Trainor and colleagues administered doses of oxytocin with a nasal spray to male and female mice. Some of the mice were bullied by an aggressive mouse, an experience that reduces motivation to associate with unfamiliar mice. Consistent with previous studies, oxytocin increased the motivation for social interaction in stressed males.
However, in stressed females, oxytocin had no effect. When non-stressed females received oxytocin, social motivation was reduced. This effect of oxytocin is similar to the effect of social stress.
“Reduced social motivation can be part of a depression-like syndrome,” says Trainor.
Too much oxytocin?
They found important differences in how stress affected the production of oxytocin.
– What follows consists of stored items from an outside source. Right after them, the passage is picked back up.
(* ===== verification/Ideal.v ===== *)
(** * The client without wires: an abstract specification of class [Rostam]

    What a client of a collection is for, with no binary wires, no fallbacks, no sessions and no
    second copy of the filter: it hands the server the points and the queries themselves.  The
    file ends with the simulation: against a server whose answers depend on what a request
    means, every method of {!Client} does what its specification does, whatever the state of
    its wires. *)

From S2P Require Import Prelude Bytes Text Float64 F32 PyVal JsonRead Numpy Http Config Wire Client Server ClientFacts Sessions.

(** ** What a request means *)

Inductive content := CPoints (upsert : bool) (pts : list point) | CQuery (sq : search_query).

Section Content.
Context {NP : Numpy}.

Definition request_upsert (rq : request) : bool :=
  match rq_body rq with
  | RawBody bs => match p_run rvb1_parse bs with Some f => rvb1_upsert f | None => false end
  | JsonBody (VDict d) => match dict_get "upsert" d with Some (VBool b) => b | _ => false end
  | _ => false
  end.

Definition request_content (rq : request) : option content :=
  match request_points rq with
  | Some pts => Some (CPoints (request_upsert rq) pts)
  | None => CQuery <$> request_query rq
  end.
End Content.

(** A server whose answer to a request depends on its URL, its credentials and its meaning, not
    on how it is written; except that it may not speak one of the binary wires, which it then
    refuses with 400, 404 or 415.  These answers leave a server as it was. *)
Class ContentServer (H : Type) {HT : Http H} {NP : Numpy} := {
  speaks_bulk : bool;
  speaks_query : bool;
  content_send : string -> option string -> content -> H -> result response * H;
  content_spoken rq c h :
    rq_method rq = POST -> request_content rq = Some c ->
    (is_raw rq = true -> match c with CPoints _ _ => speaks_bulk | CQuery _ => speaks_query end = true) ->
    http_send rq h = content_send (rq_url rq) (rq_auth rq) c h;
  content_unspoken rq c h :
    rq_method rq = POST -> request_content rq = Some c -> is_raw rq = true ->
    match c with CPoints _ _ => speaks_bulk | CQuery _ => speaks_query end = false ->
    exists r, http_send rq h = (Ok r, h) /\ unsupported r = true;
  content_refused u a c h r h' :
    content_send u a c h = (Ok r, h') -> unsupported r = true -> h' = h
}.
After stress, nerve cells in the brain produced more oxytocin in females but not in males.
Michael Steinman, a UC Davis neuroscientist involved in the study, used a molecular marker to show that these oxytocin-producing cells were also more active in females that experienced stress.
“This may help explain why oxytocin nasal spray makes females avoid social contact even though they did not experience social stress,” says Steinman.
Clinical studies have found that women with depression or PTSD have elevated oxytocin levels. Usually this result has been thought to reflect an increased drive for social support. The results of Trainor and colleagues suggest an alternate possibility.
“Our results show that stressed females have both reduced social motivation and increased oxytocin. It’s possible that oxytocin might contribute to a depression-like syndrome in females,” Trainor says. “If correct, inhibiting oxytocin action might have unanticipated benefits.”
The surrounding environment also influenced the effects of oxytocin. If mice were tested in a familiar home cage instead of a new environment, oxytocin reduced stress-related behaviors in males and females. This finding shows that the effects of oxytocin depend whether the environment is familiar or unfamiliar.
“The effect of oxytocin may be different if administered by an unfamiliar person or by a person with whom the patient has a personal relationship,” Trainor says.
The National Institutes of Mental Health funded the study, which appear in the journal Biological Psychiatry.